BACKGROUND: Kinesin family member 23 (KIF23) plays a critical role in the regulation of cell division. This study aims to explore the function of KIF23 and its underlying regulatory mechanisms in the progression of papillary thyroid carcinoma (PTC). METHODS: KIF23 expression was analyzed in PTC and adjacent tissues using RNA sequencing (RNA-Seq) data in The Cancer Genome Atlas (TCGA). Immunohistochemistry (IHC) and quantitative reverse transcription PCR (qRT-PCR) were performed to assess KIF23 expression in PTC tissues and cell lines. A KIF23 knockdown cell line was established to evaluate its effects on cell proliferation and migration via cell counting kit-8 (CCK-8), colony formation, Transwell migration, and wound-healing assays. Western blotting (WB) was used to analyze Wnt/β-catenin signaling and mitophagy markers.
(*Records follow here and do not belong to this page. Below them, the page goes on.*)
(* ===== verification/KubeArtifacts.v ===== *)
(** * Retaining a worker's artifacts ([kubernetes_artifacts.py])

    Before its Pod disappears, the result forwarder copies every declared artifact from
    the worker's directory to the retention volume, into a staging directory that one
    rename makes the run's own.  The worker's side is the class [ArtifactSource]: calls
    on an arbitrary state, for the worker may change its files at any time.  The volume
    is a map of directories to the files and links in them; any of its operations may
    fail ([io_error]), and another forwarder may act just before the rename
    ([meanwhile]).  Links on the volume lead nowhere. *)

From Stdlib Require Import Ascii.
From S2P Require Import Prelude Contracts Text Paths PyValues ResourcePolicies Containers Auth Urls Bundles KubeSettings.

(** ** The worker's side *)

Record Stat := mkStat { st_regular : bool; st_dev : Z; st_ino : Z; st_bytes : Z; st_mtime_ns : Z; st_ctime_ns : Z }.
Definition _file_identity (s : Stat) : Z * Z * Z * Z * Z := (st_dev s, st_ino s, st_bytes s, st_mtime_ns s, st_ctime_ns s).
Definition _opened_file_identity (s : Stat) : Z * Z * Z * Z := (st_dev s, st_ino s, st_bytes s, st_mtime_ns s).

Class ArtifactSource := {
  source : Type;
  (** [Path.resolve(strict=True)], [lstat] (is it a link?), [stat] *)
  resolve_strict : PosixPath → M source PosixPath;
  lstat_link : PosixPath → M source bool;
  stat_file : PosixPath → M source Stat;
  (** open component by component without following links; [fstat]; [os.read] of at
      most a mebibyte, empty at the end; the file itself is named by the root and parts *)
  open_nofollow : PosixPath → list string → M source Z;
  fstat : Z → M source Stat;
  read_chunk : Z → M source string;
  (** [OSError] and its [FileNotFoundError] *)
  is_os_error : exn → bool;
  is_not_found : exn → bool
}.

(** ** The retention volume *)

Inductive Leaf := LFile (bytes : string) | LLink.
#[export] Instance Leaf_eq_dec : EqDecision Leaf.
Proof. solve_decision. Defined.
Abbreviation DirPath := (list string).
Abbreviation Files := (gmap string Leaf).
Abbreviation Disk := (gmap DirPath Files).
Definition base_name (p : DirPath) : string := default EmptyString (last p).
Definition leaf_at (p : DirPath) (d : Disk) : option Leaf := d !! removelast p ≫= (λ files, files !! base_name p).
Definition is_directory (p : DirPath) (d : Disk) : bool := opt_truthy (d !! p).
Definition is_regular (p : DirPath) (d : Disk) : bool := match leaf_at p d with Some (LFile _) => true | _ => false end.
Definition exists_at (p : DirPath) (d : Disk) : bool := is_directory p d || is_regular p d.
Definition below (p q : DirPath) : bool := bool_decide (take (length p) q = p).
Definition subdirectories (p : DirPath) (d : Disk) : list DirPath :=
  filter (λ q, below p q && Nat.eqb (length q) (S (length p)) = true) (elements (dom d)).

Record Depot `{ArtifactSource} := mkDepot { dp_source : source; dp_disk : Disk; dp_io : nat }.
Arguments mkDepot {_} dp_source dp_disk dp_io.

(** [OSError] and the subclasses the code tells apart *)
Definition OSError (msg : string) : exn := OtherException "OSError" msg.
Definition FileExistsError : exn := OtherException "FileExistsError" "File exists".
Definition FileNotFoundError : exn := OtherException "FileNotFoundError" "No such file or directory".
Definition file_exists_error (e : exn) : bool := bool_decide (e = FileExistsError).
Definition os_error (e : exn) : bool :=
  match e with OtherException n _ => bool_decide (n ∈ ["OSError"; "FileExistsError"; "FileNotFoundError"]) | _ => false end.
Definition is_retention_error (e : exn) : bool :=
  match e with OtherValueError n _ => String.eqb n "ArtifactRetentionError" | _ => false end.

(** The conditions one retention runs under: which of its disk operations fail, what
    another forwarder of the same run puts in place just before the rename, the last
    random suffix [mkdtemp] tries, and [mimetypes.guess_type]. *)
Record Conditions := mkConditions {
  io_error : nat → bool; rival : option Files; temp_suffix : Disk → string; guess_type : string → option string
}.

(** ** Names, metadata and places *)

Definition unsafe_character (c : ascii) : bool :=
  bool_decide (c ∈ ["/"%char; backslash]) || Nat.ltb (nat_of_ascii c) 32.
Definition _validate_artifact_name (name : string) : result unit :=
  if (255 <? str_len name) || bool_decide (name ∈ ["."; ".."]) || existsb unsafe_character (chars name)
  then Err (ArtifactRetentionError "artifact names must be safe single path segments") else Ok tt.

Definition alnum (c : ascii) : bool := lower_alnum (lower_char c).
Definition _SAFE_SUFFIX (s : string) : bool :=
  match chars s with
  | "."%char :: ext => Nat.leb 1 (length ext) && Nat.leb (length ext) 10 && forallb alnum ext
  | _ => false
  end.
(** [f"{index:04d}"] *)
Definition pad4 (n : Z) : string :=
  let digits := pretty n in text (replicate (4 - String.length digits) "0"%char) +:+ digits.
Definition _stored_name `{Crypto} (index : Z) (name : string) : string :=
  let ext := suffix (parse_path name) in
  pad4 index +:+ "-" +:+ str_take 16 (sha256_hex name) +:+ (if _SAFE_SUFFIX ext then lower ext else EmptyString).

Definition _retained_directory `{Crypto} (project_id : option string) (run_id : string) : DirPath :=
  ["projects"; match project_id with None => "unscoped" | Some p => sha256_hex p end; "runs"; sha256_hex run_id].
Definition _retained_uri (uri_root : string) (relative_directory : DirPath) (stored_name : string) : string :=
  let encoded := quote_safe ["/"%char] (as_posix (mkPath EmptyString (relative_directory ++ [stored_name]))) in
  if starts_with "file://" uri_root then rstrip_slash uri_root +:+ "/" +:+ encoded
  else "file://" +:+ rstrip_slash (quote_safe ["/"; ":"]%char (as_posix (parse_path uri_root))) +:+ "/" +:+ encoded.

Definition bytes_key (name : string) : string := "artifact." +:+ name +:+ ".bytes".
Definition sha256_key (name : string) : string := "artifact." +:+ name +:+ ".sha256".
Definition lower_hex (c : ascii) : bool := let n := nat_of_ascii c in (Nat.leb 48 n && Nat.leb n 57) || (Nat.leb 97 n && Nat.leb n 102).
Definition _SHA256 (s : string) : bool := Nat.eqb (String.length s) 64 && forallb lower_hex (chars s).
Definition remove_prefix (prefix s : string) : string :=
  if starts_with prefix s then text (drop (String.length prefix) (chars s)) else s.
Definition _verify_declared_metrics (r : GoblinResult) (name : string) (actual_size : Z) (actual_digest : string)
    : result unit :=
  let? _ := match gr_metrics r !! bytes_key name with
            | None | Some JNull => Ok tt
            | Some (JInt n) => if n =? actual_size then Ok tt else Err (ArtifactRetentionError
                ("artifact " +:+ py_repr name +:+ " byte count does not match its metadata"))
            | Some _ => Err (ArtifactRetentionError
                ("artifact " +:+ py_repr name +:+ " byte count does not match its metadata"))
            end in
  match gr_metrics r !! sha256_key name with
  | None | Some JNull => Ok tt
  | Some (JStr declared) =>
      let normalized := remove_prefix "sha256:" (lower declared) in
      if _SHA256 normalized && String.eqb normalized actual_digest then Ok tt
      else Err (ArtifactRetentionError ("artifact " +:+ py_repr name +:+ " SHA-256 digest does not match"))
  | Some _ => Err (ArtifactRetentionError ("artifact " +:+ py_repr name +:+ " SHA-256 metadata is invalid"))
  end.

(** [_MEDIA_TYPE]: a type and a subtype, then parameters after semicolons, with white
    space around a semicolon but not after the last value (a value may hold blanks). *)
Definition token_char (c : ascii) : bool := alnum c || bool_decide (c ∈ chars "!#$&^_.+-").
Definition value_char (c : ascii) : bool := token_char c || bool_decide (c ∈ [" "%char; ascii_of_nat 34]).
Definition word_of (p : ascii → bool) (l : list ascii) : bool := negb (bool_decide (l = [])) && forallb p l.
Definition trim_end (final : bool) (l : list ascii) : list ascii := if final then l else rev (drop_spaces (rev l)).
Definition media_base (final : bool) (piece : list ascii) : bool :=
  match partition_at "/" (trim_end final piece) with
  | (a, Some b) => word_of token_char a && word_of token_char b
  | _ => false
  end.
Definition media_value (final : bool) (value : list ascii) : bool :=
  let core := trim_end final value in
  forallb value_char core && (word_of value_char core || (negb final && bool_decide (head value = Some " "%char))).
Definition media_parameter (final : bool) (piece : list ascii) : bool :=
  match partition_at "=" (drop_spaces piece) with
  | (a, Some b) => word_of token_char a && media_value final b
  | _ => false
  end.
Fixpoint media_parameters (pieces : list (list ascii)) : bool :=
  match pieces with
  | [] => true
  | p :: rest => media_parameter (bool_decide (rest = [])) p && media_parameters rest
  end.
Definition _MEDIA_TYPE (s : string) : bool :=
  match split_on ";" (chars s) with
  | [] => false
  | base :: rest => media_base (bool_decide (rest = [])) base && media_parameters rest
  end.
Definition _validated_media_type (world : Conditions) (artifact : ArtifactRecord) : result string :=
  let media_type := match or_opt (a_media_type artifact) (guess_type world (a_name artifact)) with
                    | Some t => if truthy t then t else "application/octet-stream"
                    | None => "application/octet-stream"
                    end in
  if (255 <? str_len media_type) || negb (_MEDIA_TYPE media_type)
  then Err (ArtifactRetentionError ("artifact " +:+ py_repr (a_name artifact) +:+ " media type is invalid"))
  else Ok media_type.

(** A failed envelope that names no artifact. *)
Definition unretained (metrics : dict) : dict := filter (λ kv, starts_with "artifact." kv.1 = false) metrics.
Definition artifact_retention_failure (r : GoblinResult) (reason : string) : GoblinResult :=
  let message := "artifact retention failed: " +:+ reason in
  GoblinResult_failed
    (if truthy_opt (gr_error r) then default EmptyString (gr_error r) +:+ "; " +:+ message else message)
    (gr_data r) [] (unretained (gr_metrics r)) (gr_handoff r).

Section retention.
Context `{Crypto} `{ArtifactSource} (world : Conditions).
RESULTS: KIF23 transcript levels were significantly elevated in PTC tissues compared to adjacent normal tissues, correlating with poor progression-free interval. IHC staining confirmed the upregulation of KIF23 in PTC tissues, while qRT-PCR analysis verified the increased mRNA expression of KIF23 in cell lines. KIF23 knockdown reduced cell proliferation, migration, and invasion and decreased levels of Wnt/β-catenin signaling proteins β-catenin (CTNNB1) and c-Myc (MYC) while increasing mitophagy markers Parkin (PRKN), PTEN-induced kinase 1 (PINK1), and LC3B (MAP1LC3B). Wnt agonist treatment reversed these effects, and both the Wnt agonist and the mitophagy inhibitor Mdivi-1 were able to rescue the migratory inhibition caused by KIF23 knockdown. CONCLUSIONS: KIF23 regulates mitophagy via the Wnt/β-catenin pathway, influencing PTC cell proliferation and migration, suggesting its potential as a therapeutic target for PTC.